PROBLEM TO SOLVE | Locate all lines in the data below that hold "list" and show them.

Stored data
(** *** Requests sent and lines logged *)

Inductive Event : Type :=
| Patch (worksheetId address value : string)
    (* range('address').patch({ values: [[value]] }), accepted by the service *)
| PostMessage (teamId channelId content : string)
    (* messages.post({ body: { content } }), accepted by the service *)
| SummaryAttempt (departmentSubmissions : list DepartmentSubmission)
    (* entry into sendAttendanceSummaryToTeams *)
| ConsoleError (message : string).

Record World : Type := mkWorld {
  localStorage : LocalStorage;
  trace : list Event
}.

Definition emit (e : Event) (w : World) : World :=
  {| localStorage := localStorage w; trace := trace w ++ [e] |}.

Definition console_error (message : string) : M World unit :=
  modify (emit (ConsoleError message)).

Definition setItem_attendance (key : string) (v : parsed Employee) (w : World) : World :=
  {| localStorage :=
       {| ls_attendance := <[key := v]> (ls_attendance (localStorage w));
          ls_submissions := ls_submissions (localStorage w);
          ls_mockUser := ls_mockUser (localStorage w) |};
     trace := trace w |}.

Definition setItem_submissions (key : string) (v : parsed DepartmentSubmission)
    (w : World) : World :=
  {| localStorage :=
       {| ls_attendance := ls_attendance (localStorage w);
          ls_submissions := <[key := v]> (ls_submissions (localStorage w));
          ls_mockUser := ls_mockUser (localStorage w) |};
     trace := trace w |}.

(** *** The remote service *)

Inductive cell : Type :=
| CStr (s : string)
| CNum (n : Z)
| CBool (b : bool).

Definition cell_truthy (c : cell) : bool :=
  match c with
  | CStr s => truthy s
  | CNum n => negb (n =? 0)
  | CBool b => b
  end.

(** [c === s] for a string [s] *)
Definition cell_is (s : string) (c : cell) : bool :=
  match c with
  | CStr t => String.eqb t s
  | _ => false
  end.

Record Worksheet : Type := mkWorksheet { ws_id : string; ws_name : string }.

(** The answer to [usedRange]; [values] may be missing. *)
Record UsedRange : Type := mkUsedRange { values : option (list (list cell)) }.

Record Team : Type := mkTeam { team_id : string; team_displayName : string }.

Record Channel : Type := mkChannel { channel_id : string; channel_displayName : string }.

(** The client built by [Client.init]: it carries the bearer token. *)
Definition Client : Type := string.

(** What the surroundings answer during one call of the service: the clock,
    [authService.getToken()], the Graph requests ([None]: the request
    fails), [new Date(cell)] and the date drawn by the mock tracker. *)
Record Env : Type := mkEnv {
  today : string;          (* format(new Date(), 'yyyy-MM-dd') *)
  now : string;            (* new Date().toISOString() *)
  getToken : option string;
  worksheets : option (list Worksheet);
  usedRange : string -> option UsedRange;       (* by worksheet id *)
  patchOk : string -> string -> bool;           (* by worksheet id and address *)
  joinedTeams : option (list Team);
  channels : string -> option (list Channel);   (* by team id *)
  postOk : string -> string -> bool;            (* by team id and channel id *)
  parseDate : cell -> option string;            (* ISO text of new Date(cell), if valid *)
  mockSubmittedAt : Department -> string
    (* new Date(now.getTime() - Math.floor(Math.random() * 8) * 60 * 60 * 1000) *)
}.

Definition quote : string := String (ascii_of_nat 34) "".
Definition newline : string := String (ascii_of_nat 10) "".

Definition excelFileUrl : string :=
  "https://tbrconsultants.sharepoint.com/:x:/s/Rollcall/ESbU_CR_4X1OhCzh55FkDC0BwNUv9K7qYxQk7s5DRmU0Og?e=byZm4p".

Definition attendance_key (department : Department) (day : string) : string :=
  "attendance_" +:+ department_name department +:+ "_" +:+ day.

Definition submissions_key (day : string) : string := "submissions_" +:+ day.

PROBLEM SOLUTION |
| SummaryAttempt (departmentSubmissions : list DepartmentSubmission)
  trace : list Event
Record UsedRange : Type := mkUsedRange { values : option (list (list cell)) }.
  worksheets : option (list Worksheet);
  joinedTeams : option (list Team);
  channels : string -> option (list Channel);   (* by team id *)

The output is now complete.